Um denso nevoeiro cobria a cidade de Lisboa, enquanto os relâmpagos iam iluminando o céu da inerte cidade. De repente, um grito agudo e estridente quebra a monotonia que até então se fazia sentir. O grito dá lugar a um barulho amorfo impossível de distinguir à distância.
Nos arredores do Largo de Camões, em plena baixa da cidade, o barulho aumenta de intensidade e o que até então era apenas um som imperceptível começa a ganhar forma, sendo possível distinguir uma palavra repetida pela multidão que se avistava ao longe.
Com o aumento da proximidade começava a pairar no ar um cheiro nauseabundo, sinal porventura de que algo de errado se passava.

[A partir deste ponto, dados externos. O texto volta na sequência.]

(** The id is the top 16 bits of the hash of the path and the low 48 bits of
    the counter. *)
Definition object_id_of (path : string) (counter : Z) : Z :=
  Z.lor (Z.land (path_to_hash path)
           (wrap_int64 (Z.shiftl (Z.shiftl 1 kPrefixLen - 1) (64 - kPrefixLen))))
        (Z.land counter (Z.shiftl 1 (64 - kPrefixLen) - 1)).

Definition get_object_id (ns : state) (path : string) : run (Z * state) :=
  let obj_id := object_id_of path (next_obj_id_ ns) in
  next ← int64_ret (next_obj_id_ ns + 1);
  Done (obj_id, with_next ns next).

(** When the store fails, [create] erases the new element and then reads
    [meta.object_id] through the reference to it. *)
Definition create (ns : state) (path : string) (mode uid gid : Z) (now : double)
    : run (Status * Z * state) :=
  match metadata_map_ ns !! path with
  | Some _ => Done (Err (- EEXIST) (strerror EEXIST), 0%Z, ns)
  | None =>
      '(oid, ns) ← get_object_id ns path;
      let meta := new_metadata (Z.lor mode S_IFREG) uid gid now oid in
      CHECK negb (bool_decide (id_to_path_map_ ns !! oid = Some path))
        ELSE "The object ID and path pair has already existed";;
      '(status, s) ← store_metadata (store_ ns) path meta;
      if ok status then
        Done (status, oid,
          with_store (with_ids (with_metadata ns (<[path:=meta]> (metadata_map_ ns)))
                        (<[oid:=path]> (id_to_path_map_ ns))) s)
      else Fatal "meta is read after metadata_map_.erase(path)"
  end.

Definition remove (ns : state) (path : string) : run (Status * option Z * state) :=
  match metadata_map_ ns !! path with
  | None => Done (Err (- ENOENT) (strerror ENOENT), None, ns)
  | Some meta =>
      if is_dir meta then Done (Err (- EISDIR) (strerror EISDIR), None, ns)
      else
        '(status, s) ← kv_remove (store_ ns) path;
        let ns := with_store ns s in
        if ok status then
          let obj := md_object_id meta in
          CHECK bool_decide (id_to_path_map_ ns !! obj = Some path)
            ELSE "The object ID and path pair dose not exist";;
          Done (OK, Some obj,
            with_ids (with_metadata ns (delete path (metadata_map_ ns)))
              (delete obj (id_to_path_map_ ns)))
        else Done (status, None, ns)
  end.

Definition mkdir (ns : state) (path : string) (mode uid gid : Z) (now : double)
    : run (Status * state) :=
  match metadata_map_ ns !! path with
  | Some _ => Done (Err (- EEXIST) (strerror EEXIST), ns)
  | None =>
      let meta := new_metadata (wrap_int32 (Z.lor mode S_IFDIR)) uid gid now 0 in
      let ns := with_metadata ns (<[path:=meta]> (metadata_map_ ns)) in
      let ns := with_directories ns
        (match directories_ ns !! path with
         | Some _ => directories_ ns
         | None => <[path:=∅]> (directories_ ns)
         end) in
      '(status, s) ← store_metadata (store_ ns) path meta;
      let ns := with_store ns s in
      if ok status then Done (OK, ns)
      else Done (status,
             with_directories (with_metadata ns (delete path (metadata_map_ ns)))
               (delete path (directories_ ns)))
  end.

Definition rmdir (ns : state) (path : string) : run (Status * state) :=
  match directories_ ns !! path with
  | None => Done (Err (- ENOENT) (strerror ENOENT), ns)
  | Some subfiles =>
      if bool_decide (subfiles = ∅) then
        '(status, s) ← kv_remove (store_ ns) path;
        let ns := with_store ns s in
        if ok status then
          Done (OK, with_directories (with_metadata ns (delete path (metadata_map_ ns)))
                      (delete path (directories_ ns)))
        else Done (status, ns)
      else Done (Err (- ENOTEMPTY) (strerror ENOTEMPTY), ns)
  end.

Definition add_subfile (ns : state) (parent subfile : string) : run (Status * state) :=
  match directories_ ns !! parent with
  | None => Done (Err (- ENOENT) (strerror ENOENT), ns)
  | Some subfiles =>
      if bool_decide (subfile ∈ subfiles) then Done (Err (- EEXIST) (strerror EEXIST), ns)
      else
        let fullpath := fs_append parent subfile in
        '(status, s) ← kv_put (store_ ns) (directory_map_key fullpath) "";
        let ns := with_store ns s in
        if ok status then
          Done (OK, with_directories ns (<[parent:={[subfile]} ∪ subfiles]> (directories_ ns)))
        else Done (status, ns)
  end.

Definition remove_subfile (ns : state) (parent subfile : string) : run (Status * state) :=
  match directories_ ns !! parent with
  | None => Done (Err (- ENOENT) (strerror ENOENT), ns)
  | Some subfiles =>
      if bool_decide (subfile ∈ subfiles) then
        let fullpath := fs_append parent subfile in
        '(status, s) ← kv_remove (store_ ns) (directory_map_key fullpath);
        let ns := with_store ns s in
        if ok status then
          Done (OK, with_directories ns (<[parent:=subfiles ∖ {[subfile]}]> (directories_ ns)))
        else Done (status, ns)
      else Done (Err (- ENOENT) (strerror ENOENT), ns)
  end.
End namespace.

(** ** The write-through invariant *)

(** A directory path as the clients write it: [/], or an absolute path that
    does not end with a slash. *)
Definition dir_path (d : string) : Prop :=
  d = "/" ∨ (plain_dir d ∧ starts_with "/" d = true).
#[export] Instance dir_path_dec d : Decision (dir_path d).
Proof. unfold dir_path. apply _. Defined.

#[local] Arguments starts_with : simpl never.

Section invariant.
Context {S : Type} `{!KeyValueStore S, !KeyValueStoreSpec S, !VoblaStatus, !MD5}.
Context `{!BoostFilesystem, !BoostFilesystemSpec}.
Context `{!ThriftCodec FileMetadata, !ThriftCodecSpec FileMetadata}.

Record ns_wf (ns : Namespace S) : Prop := {
  wf_opened : kv_opened (store_ ns);
  wf_abs p m : metadata_map_ ns !! p = Some m → starts_with "/" p = true;
  wf_dirs p :
    is_Some (directories_ ns !! p) ↔ ∃ m, metadata_map_ ns !! p = Some m ∧ is_dir m = true;
  wf_files p m :
    metadata_map_ ns !! p = Some m → is_dir m = false →
    id_to_path_map_ ns !! md_object_id m = Some p;
  wf_ids i p :
    id_to_path_map_ ns !! i = Some p →
    ∃ m, metadata_map_ ns !! p = Some m ∧ is_dir m = false ∧ md_object_id m = i;
  wf_subs p subs n :
    directories_ ns !! p = Some subs → n ∈ subs → dir_path p ∧ plain_name n;
  wf_store_meta k :
    starts_with "/" k = true →
    kv_view (store_ ns) !! k = thrift_write <$> metadata_map_ ns !! k;
  wf_store_dir k :
    starts_with "/" k = false →
    is_Some (kv_view (store_ ns) !! k) ↔
    ∃ p subs n, directories_ ns !! p = Some subs ∧ n ∈ subs ∧
                k = directory_map_key (fs_append p n);
}.

Lemma fs_split_append d n :
  dir_path d → plain_name n →
  fs_parent_path (fs_append d n) = d ∧ fs_filename (fs_append d n) = n.
Proof.
  intros [->|[Hd _]] Hn.
  - rewrite fs_append_slash by done. by rewrite fs_parent_path_root, fs_filename_root.
  - rewrite fs_append_dir by done. by rewrite fs_parent_path_dir, fs_filename_dir.
Qed.

Lemma directory_map_key_inj d n d' n' :
  dir_path d → plain_name n → dir_path d' → plain_name n' →
  directory_map_key (fs_append d n) = directory_map_key (fs_append d' n') →
  d = d' ∧ n = n'.
Proof.
  intros Hd Hn Hd' Hn' Hk. assert (fs_append d n = fs_append d' n') as He.
  { unfold directory_map_key in Hk. by injection Hk. }
  destruct (fs_split_append d n Hd Hn) as [E1 E2], (fs_split_append d' n' Hd' Hn') as [E3 E4].
  rewrite He in E1, E2. split; congruence.
Qed.

(** A write that failed leaves a well-formed state behind. *)
Lemma with_store_wf ns s :
  ns_wf ns → kv_opened s → kv_view s = kv_view (store_ ns) → ns_wf (with_store ns s).
Proof. intros [] Ho Hv. split; simpl; rewrite ?Hv; eauto. Qed.

Lemma S_ISDIR_file mode : S_ISDIR (Z.lor mode S_IFREG) = false.
Proof.
  unfold S_ISDIR. apply bool_decide_eq_false. intros He.
  apply (f_equal (λ z, Z.testbit z 15)) in He.
  rewrite Z.land_spec, Z.lor_spec in He. simpl in He.
  by rewrite orb_true_r in He.
Qed.

Lemma wrap_int32_testbit z n : (0 ≤ n < 31)%Z → Z.testbit (wrap_int32 z) n = Z.testbit z n.
Proof.
  intros Hn. assert (∃ q, wrap_int32 z = z + q * 2 ^ 32)%Z as [q ->].
  { exists (- ((z + 2 ^ 31) / 2 ^ 32))%Z. unfold wrap_int32.
    pose proof (Z.div_mod (z + 2 ^ 31) (2 ^ 32)). lia. }
  rewrite <-(Z.mod_pow2_bits_low _ 32) by lia.
  rewrite Z_mod_plus_full, Z.mod_pow2_bits_low by lia. done.
Qed.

A seguir ao cheiro veio o choque visual, pois não eram já pessoas que se agrupavam naquele espaço, mas sim mortos-vivos, zombies que repetiam incansavelmente o único item do menu que ainda lhes vai satisfazendo uma fome avassaladora: cérebros!

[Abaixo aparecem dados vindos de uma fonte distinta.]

Lemma sharded_map_refines_map_witness :
  (exec_all (λ k, k) "" demo_ops (new 4)).1
  = [Inserted true (Done (1%Z, "a")); Inserted true (Done (5%Z, "b"));
     Inserted false (Done (1%Z, "a")); Value (Some ""); Erased 1; Element (Some (1%Z, "a"));
     Element None; Count 2].
Proof.
  destruct (sharded_map_refines_map (λ k : Z, k) "" 4 demo_ops) as (Ha&_&_); [lia|].
  rewrite Ha. vm_compute. reflexivity.
Defined.

Lemma iteration_visits_every_entry_once_witness :
  ∃ l, iterate 3 (exec_all (λ k, k) "" demo_ops (new 4)).2
         (begin_ (exec_all (λ k, k) "" demo_ops (new 4)).2) = Some (Done l) ∧
    l ≡ₚ [(6%Z, ""); (1%Z, "a")].
Proof.
  destruct (iteration_visits_every_entry_once (λ k, k) (exec_all (λ k, k) "" demo_ops (new 4)).2 3)
    as (l&Hl&Hp).
  - apply exec_all_refines, new_wf. lia.
  - vm_compute. lia.
  - exists l. split; [exact Hl|]. rewrite Hp. vm_compute. apply Permutation_refl.
Defined.
End witnesses.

Em nome da verdade, não foi bem isto que se passou, mas é bem possível que algum incauto transeunte que tenha passado pela baixa lisboeta no passado dia 30 de Setembro tenha ficado com uma impressão algo semelhante àquela acima descrita. Na realidade esta era apenas uma Zombie Walk, fenómeno nascido por terras do Tio Sam, mas que depressa se espalhou um pouco por todo o lado, quase sempre ocorrendo em centros urbanos onde se juntam os fãs de todo um género artístico associado à figura do zombie e que abrange cinema, videojogos, literatura, banda-desenhada e até música.
Não sendo ainda comparável em dimensão a algumas das grandes zombie walks que se realizam pelo estrangeiro, a que teve lugar em Lisboa reuniu ainda assim um número simpático de pessoas (algumas dezenas de mortos-vivos marcaram presença) e celebrou, este ano em particular, a presença de George Romero, célebre realizador de alguns dos filmes de zombies mais conhecidos de sempre, em Portugal, por ocasião do MOTELx (Festival Internacional de Cinema de Terror de Lisboa).
Em Portugal esta foi, segundo o ilícito conseguiu apurar, a terceira Zombie Walk Lisboa, tendo a primeira ocorrido na Noite das Bruxas de 2007.
No entanto, nem tudo são rosas. Muitas pessoas parecem ainda não estar a par do conceito de zombie e apareceram tarde e mal compostos no Largo Camões, de onde a Zombie Walk partiria. A organização colocou felizmente algumas maquilhadoras ao dispor dos menos inspirados, corrigindo ou criando de origem o visual zombie necessário à participação num evento destes. No entanto, os melhores zombies vieram sem dúvida preparados de casa, onde, sem pressas, puderam preparar os seus trajes de forma calma e reflectida, parecendo-se por isso com zombies e não tanto com membros de um clube de fãs dos Mistfits ou apenas góticos maldispostos.

Com partida do Largo de Camões, a parada passou ainda pelos Armazéns do Chiado, até ao Rossio, seguindo pela Rua Augusta, ao qual se seguiu uma passagem pelos Restauradores e a subida da Avenida da Liberdade, com o objectivo de se terminar a parada no Cinema São Jorge onde decorria o MOTELx. Durante todo o percurso, a horda de zombies interagia com o público que por eles passava, causando um leque diverso de reacções, ainda que sempre marcadas pelo bom humor (não obstante até os exageros de alguns participantes do evento). De realçar a afirmação de uma transeunte, que ao ver o grupo exclamou para as suas amigas “devem ser de Medicina!”.
Chegados ao Cinema São Jorge houve espaço ainda para a entrega de alguns prémios aos melhores vestidos. Ainda que um tanto ou quanto caótica, sempre fez a alegria de grande parte dos presentes que acabaram por levar para casa alguns livros assim como bilhetes para um concerto de Moonspell.
Infelizmente, o ilícito não teve tempo para estar presente na apresentação da primeira fatia vertical do projecto liZboa. Fica ainda assim a referência a este jogo totalmente em português passado em Lisboa, num cenário pós-apocalíptico repleto de zombies, onde o jogador assume o papel de um sobrevivente a um pandémico surto de mortos vivos.
Desta forma, e embora as expectativas iniciais pudessem não ser as melhores, a Zombie Walk Lisboa acabou por ser um serão divertido para todos os participantes, sendo que a organização deixou o convite a todos os amantes do fenómeno zombie (rápidos ou lentos) a estarem presentes nas próximas paradas.